The cloud service also includes classes that can govern the rate at which requests are generated, to accurately generate up to a specified number of requests per second, distributing those requests reasonably evenly in time at the second and sub-second level.

For all tests except the SeqSel tests, requests are distributed randomly across the test tables and across the range of primary key values in the test tables. The Cloud service maintains lists of primary key values in memory to ensure requests do not target primary key values that don’t exist.

Data Access is entirely via the .NET Sql Client classes.

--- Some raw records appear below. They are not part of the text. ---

(* ===== verification/BackstopMaker.v ===== *)
(** * The backstop maker of the risk crate ([crates/risk/src/backstop_maker.rs])

    A quote centred on a slow trailing average, a cap on the size of a fill, a last look against a
    faster average, and the profit ledger.  [history] is a slice of [u128] whose last element is
    the live print.  The theorem at the end says exactly when a fill is accepted. *)
From S2P Require Import Prelude Ints U256 Averages.
Open Scope Z_scope.

Definition BPS_DENOMINATOR : Z := 10000.
Definition SCALE : Z := 1000000000000000000.

Inductive BackstopMakerError := EmptyHistory | Overflow.
Inductive Side := Buy | Sell.

Inductive SpreadModel :=
| Flat
| Dynamic (max_spread_bps widen_per_unit_utilization_bps inventory_reference : Z).

Record BackstopMakerConfig := {
  spread_bps : Z;
  spread_model : SpreadModel;
  quote_twap_window : nat;
  last_look_window : nat;
  last_look_threshold_bps : Z;
  notional_cap : Z;
}.

Record Quote := { bid : Z; ask : Z }.
Inductive FillDecision := Accepted (price sz : Z) | RejectedStalePrice.

Record PnlLedger := { cumulative : Z; inventory : Z }.

Definition or_overflow (o : option Z) : exec (result Z BackstopMakerError) := Ret (ok_or o Overflow).

Section maker.
Context `{U : U256}.

Definition effective_spread_bps (cfg : BackstopMakerConfig) (inv : Z) :
    exec (result Z BackstopMakerError) :=
  match spread_model cfg with
  | Flat => Ret (Ok (spread_bps cfg))
  | Dynamic max_spread_bps widen inventory_reference =>
      if decide (inventory_reference = 0) then Ret (Ok max_spread_bps)
      else
        u ← mul_div (Z.abs inv) BPS_DENOMINATOR inventory_reference;
        u ←? or_overflow (try_u 128 u);
        let utilization_bps := Z.min u BPS_DENOMINATOR in
        e ← mul_div widen utilization_bps BPS_DENOMINATOR;
        extra ←? or_overflow (try_u 128 e);
        Ret (Ok (Z.min (u128_add (spread_bps cfg) extra) max_spread_bps))
  end.

(** [iter().fold(U256::zero(), |acc, p| acc + p)]. *)
Fixpoint u256_sum (acc : Z) (l : list Z) : exec Z :=
  match l with
  | [] => Ret acc
  | p :: l' => acc' ← u256_add acc p; u256_sum acc' l'
  end.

Collecting Performance Metrics

In addition to generating requests, the cloud service also gathers other data helpful to measure performance:

  • Database Activity Metrics – the number of actions of different types performed, row counts, data volumes and associated response times – captured at per minute level during the tests.
  • Database Actions – the time taken, row count and data volumes for specific database actions – for longer running operations, in particular associated with the SeqSel tests.
  • Request Metrics – a breakdown of the number of requests generated per minute (i.e. submitted to the DB) and missed per minute (i.e. no free worker thread) – to enable a detailed understanding of the activity occurring within the request generator and in particular to check that it is not the bottleneck in any performance tests.
  • Cloud Service Counters – captures the average CPU utilisation and available memory in the cloud service VM once a second during the tests, again to help check whether this is the bottleneck in performance.

Scaling the Cloud Service

The request generator is multi-threaded and uses asynchronous programming for more efficient processing.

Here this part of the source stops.